The doctor's union admitted that the new guidelines discriminated against the elderly and other people with long-term health conditions.

The new advice said: "Some of the most unwell patients may be denied access to treatment such as intensive care or artificial ventilation.

"This will inevitably be indirectly discriminatory against both the elderly and those with long-term health conditions relevant to their ability to benefit quickly, with the latter being denied access to life-saving treatment as a result of their pre-existing health problems.

"A simple ‘age cut-off’ policy would be unlawful as it would constitute direct age discrimination.

"A healthy 75-year-old cannot lawfully be denied access to treatment on the basis of age. However, older patients with severe respiratory failure secondary to COVID-19 may have a very high chance of dying despite intensive care, and consequently have a lower priority for admission to intensive care."

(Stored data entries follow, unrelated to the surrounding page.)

Lemma rebuilt_structure_not_a_plane
    (fac : Facade) (n : Z) (OA : list (list Z)) (check : bool) (D : design) :
  2 <= n -> is_OA (n + 1) n OA -> keeps_blocks fac ->
  OA_to_projective_plane fac OA check = Ok D ->
  ~ plane_blocks n (pnts D) (blcks D) /\ ~ is_projective_plane n D.
Proof.
  intros Hn HOA Hk HD.
  assert (Hnot : ~ plane_blocks n (pnts D) (blcks D));
    [|split; [exact Hnot | intros (_ & _ & _ & _ & H & _); exact (Hnot H)]].
  destruct (is_OA_first_row n OA ltac:(lia) HOA) as [row0 [rest [-> Hrow0]]].
  destruct HOA as (Hlen & HF & Hort).
  set (raw := map (transversal_block n) (row0 :: rest)
              ++ map (group_block n) (range (n + 1))).
  assert (E : blcks D = store_blocks fac raw).
  { unfold OA_to_projective_plane in HD; cbn [first bind] in HD.
    rewrite Hrow0, Hlen, Z.eqb_refl in HD; cbn [assert bind] in HD.
    unfold BlockDesign in HD; fold raw in HD.
    destruct (negb check); [inversion HD; reflexivity|].
    destruct (block_design_checker fac _); inversion HD; reflexivity. }
  rewrite E; intros Hpl.
  apply (plane_blocks_kept_back fac n _ raw Hk) in Hpl.
  destruct (Hort 0 1 0 0 ltac:(lia) ltac:(lia) ltac:(lia) ltac:(lia) ltac:(lia))
    as [r [row (Hr & H0 & H1 & _)]].
  assert (Hrow : len row = n + 1).
  { rewrite Forall_forall in HF; apply (HF row (nth_error_In _ _ Hr)). }
  assert (Hr1 : nth_error raw r = Some (transversal_block n row)).
  { unfold raw; rewrite nth_error_app1
      by (rewrite length_map; apply nth_error_Some; congruence).
    rewrite nth_error_map, Hr; reflexivity. }
  assert (Hr2 : nth_error raw (length (row0 :: rest)) = Some (group_block n 0)).
  { unfold raw; rewrite nth_error_app2 by (rewrite length_map; lia).
    rewrite length_map, Nat.sub_diag.
    rewrite nth_error_map.
    change 0%nat with (Z.to_nat 0); rewrite nth_error_range by lia; reflexivity. }
  assert (Hne : r <> length (row0 :: rest)).
  { assert (r < length (row0 :: rest))%nat by (apply nth_error_Some; congruence). lia. }
  pose proof (ForallOrdPairs_nth_error _ _ meet_in_one_point_sym Hpl _ _ _ _ Hne Hr1 Hr2)
    as [p [_ [_ Hu]]].
  assert (Hmem : forall c, 0 <= c <= 1 -> nthZ row c = 0 ->
                           In c (transversal_block n row)).
  { intros c Hc Hz; unfold transversal_block; apply in_map_iff.
    exists (c, 0); split; [simpl; lia|].
    apply in_enumerate_from; exists (Z.to_nat c); split; [lia|].
    unfold nthZ in Hz; rewrite <- Hz.
    apply nth_error_nth'; unfold len in Hrow; lia. }
  assert (Hg : forall c, 0 <= c <= 1 -> In c (group_block n 0)).
  { intros c Hc; unfold group_block; apply in_or_app; left; apply in_range2; lia. }
  assert (E0 : 0 = p) by (apply Hu; [apply Hmem; auto; lia | apply Hg; lia]).
  assert (E1 : 1 = p) by (apply Hu; [apply Hmem; auto; lia | apply Hg; lia]).
  lia.
Qed.

(** X3: on an orthogonal array with [n + 1] columns on [n] symbols, and
    without the final test, [OA_to_projective_plane] returns a structure
    with [n^2+n+1] points and [n^2+n+1] blocks, each block made of [n + 1]
    distinct points of the structure. *)
Theorem OA_to_projective_plane_shape (fac : Facade) (n : Z) (OA : list (list Z)) :
  1 <= n -> is_OA (n + 1) n OA -> keeps_blocks fac ->
  exists D,
    OA_to_projective_plane fac OA false = Ok D
    /\ pnts D = range (n ^ 2 + n + 1)
    /\ len (pnts D) = n ^ 2 + n + 1
    /\ len (blcks D) = n ^ 2 + n + 1
    /\ Forall (fun b => len b = n + 1 /\ NoDup b /\ incl b (pnts D)) (blcks D).
Proof. apply rebuilt_structure_shape. Qed.

(** X4: for [n >= 2] the structure that [OA_to_projective_plane] builds
    from an orthogonal array with [n + 1] columns on [n] symbols is never a
    projective plane: the block of the row that has the symbol 0 in the
    columns 0 and 1 and the line [range(0, n) + [n^2+n]] are two blocks
    with the two common points 0 and 1. *)
Theorem OA_to_projective_plane_not_a_plane
    (fac : Facade) (n : Z) (OA : list (list Z)) (check : bool) (D : design) :
  2 <= n -> is_OA (n + 1) n OA -> keeps_blocks fac ->
  OA_to_projective_plane fac OA check = Ok D ->
  ~ plane_blocks n (pnts D) (blcks D) /\ ~ is_projective_plane n D.
Proof. apply rebuilt_structure_not_a_plane. Qed.

Lemma filter_single {A : Type} (f : A -> bool) (l : list A) :
  length (filter f l) = 1%nat ->
  exists r x, nth_error l r = Some x /\ f x = true
              /\ forall r' x', nth_error l r' = Some x' -> f x' = true -> r' = r.
Proof.
  induction l as [|a l IH]; simpl; [discriminate|].
  destruct (f a) eqn:Ha; simpl; intros H.
  - exists O, a; split; [reflexivity|]. split; [exact Ha|].
    intros [|r'] x' Hr' Hx'; [reflexivity|exfalso]; simpl in Hr'.
    assert (Hin : In x' (filter f l))
      by (apply filter_In; split; [eapply nth_error_In; exact Hr' | exact Hx']).
    destruct (filter f l); [contradiction | discriminate].
  - destruct (IH H) as [r [x (Hr & Hx & Hu)]].
    exists (S r), x; split; [exact Hr|]. split; [exact Hx|].
    intros [|r'] x' Hr' Hx'; simpl in Hr'.
    + inversion Hr'; subst; congruence.
    + f_equal; eapply Hu; eauto.
Qed.
Lemma frame_onDone (s l : bool) (ws : list PromiseId) (w x : World) :
Frame s l w x -> Frame s l w (onDone ws x).
Proof. intro H. unfold onDone. frames. Qed.

Lemma frame_onStopped (s l : bool) (ws : list PromiseId) (w x : World) :
Frame s l w x -> Frame s l w (onStopped ws x).
Proof. intro H. unfold onStopped. frames. Qed.

Lemma frame_onSpeakError (s l : bool) (e : EngineError)
    (ws : list PromiseId) (w x : World) :
Frame s l w x -> Frame s l w (onSpeakError e ws x).
Proof. intro H. unfold onSpeakError. frames. Qed.

#[local] Hint Resolve frame_cleanupRest frame_listenStart frame_speakStart
frame_onResult frame_onError frame_onSilence frame_deliverResult
frame_onDone frame_onStopped frame_onSpeakError : frames.

Lemma frame_ended (s l : bool) (u : UtteranceId)
    (k : list PromiseId -> World -> World) (w x : World) :
(forall ws y, Frame s l w y -> Frame s l w (k ws y)) ->
Frame s l w x -> Frame s l w (ended u k x).
Proof.
intros Hk H. unfold ended. break; auto. apply Hk. frames.
Qed.

Lemma frame_heard (s l : bool) (k : World -> World) (w x : World) :
(forall y, Frame s l w y -> Frame s l w (k y)) ->
Frame s l w x -> Frame s l w (heard k x).
Proof. intros Hk H. unfold heard. break; auto. Qed.

(** ** Whose turn it is *)

Lemma harmless_placed (k : Task) :
harmless k = true -> negb (continuation k) = true.
Proof. now destruct k. Qed.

The new guidelines come just days after a 90-year-old woman died of the coronavirus after telling doctors: 'I had a good life, keep ventilators for younger patients.'

Suzanne Hoylaerts, 90, was hospitalised in Belgium after suffering with respiratory issues.

But she turned down a ventilator – and died of Covid-19 just two days later.

Her death comes during a global shortage of the essential medical kit.

Ms Hoylaerts, who lived in Binkom, near Lubbeek, was first hospitalised on March 20 after suffering a lack of appetite and shortness of breath.

She tested positive for the virus and was placed in isolation, where her condition went rapidly downhill and she died two days after she was admitted to the hospital.

NHS figures suggest more than 1.7million Brits may already have been infected by coronavirus.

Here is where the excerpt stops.